*WHAT IS NEEDED*: Copy out each line containing "Definition" from the entries below.

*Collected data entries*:
-*-

(** [downloadFile] retrieves one file of a script: its bytes, or [nil]
    when the status is 400 or more. *)
Definition downloadFile (scriptName fileName : string) : M slice :=
  let url := rawPrefix +:+ "/" +:+ scriptName +:+ "/" +:+ fileName in
  match httpGet env url with
  | HttpError err => log_Fatal ("Could not download " +:+ url +:+ ": " +:+ err)
  | HttpResponse status body =>
      if status <? 400 then
        match body with
        | None => log_Fatal ("Could not read response " +:+ url +:+ ": unexpected EOF")
        | Some contents => ret (Some contents)
        end
      else ret None
  end.

(** [download] retrieves all of the files in a script directory. *)
Fixpoint download_nodes (scriptName : string) (nodes : list githubNode)
    (files : gmap string slice) : M (gmap string slice) :=
  match nodes with
  | [] => ret files
  | node :: rest =>
      let '(sname, fname) := split node in
      if decide (sname = scriptName) then
        let* contents := downloadFile scriptName fname in
        download_nodes scriptName rest (<[fname := contents]> files)
      else download_nodes scriptName rest files
  end.

Definition download (gt : githubTree) (scriptName : string) : M contribScript :=
  let* files := download_nodes scriptName (Tree gt) ∅ in
  let script := {| Name := scriptName; Files := files |} in
  match index (Files script) "README.md" with
  | None =>
      log_Fatal ("CORRUPT REPOSITORY: No README.md file found for " +:+
                 scriptName +:+ ".")
  | Some _ =>
      match source script with
      | None =>
          log_Fatal ("CORRUPT REPOSITORY: No script file found for " +:+
                     scriptName +:+ ".")
      | Some _ => ret script
      end
  end.

(** [copyFile] copies the file in memory to a new file at [dest]. *)
Definition copyFile (s : contribScript) (fileName dest : string) : M unit :=
  match index (Files s) fileName with
  | None => log_Fatal ("BUG: Could not find file %s in memory." +:+ fileName)
  | Some contents =>
      let* err := os.Create dest in
      match err with
      | Some e => log_Fatal ("Could not create file %s: %s" +:+ dest +:+ e)
      | None =>
          let* err := os.Write dest contents in
          match err with
          | Some e => log_Fatal ("Could not write to file %s: %s" +:+ dest +:+ e)
          | None => ret tt
          end
      end
  end.

(** [copyAll] runs [copyFile] on every file in the script directory. *)
Definition copyAll (s : contribScript) (scriptDir : string) : M unit :=
  for_each (keys (Files s)) (λ fname,
    copyFile s fname (filepath.Join scriptDir fname)).

(** [chmodx] sets the executable bit for owner, group and other. *)
Definition chmodx (fpath : string) : M unit :=
  let* w := get_world in
  match os.Stat fpath w with
  | inl err => log_Fatal err
  | inr fi =>
      let perms := os.Perm (match fi with File m _ => m | Dir m => m end) in
      let perms := add_exec_bits perms in
      let* err := os.Chmod fpath perms in
      match err with
      | Some e =>
          log_Fatal ("Could not make '" +:+ fpath +:+ "' executable: " +:+ e)
      | None => ret tt
      end
  end.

-*-

*RESPONSE AREA*:
Definition downloadFile (scriptName fileName : string) : M slice :=
Definition download (gt : githubTree) (scriptName : string) : M contribScript :=
Definition copyFile (s : contribScript) (fileName dest : string) : M unit :=
Definition copyAll (s : contribScript) (scriptDir : string) : M unit :=
Definition chmodx (fpath : string) : M unit :=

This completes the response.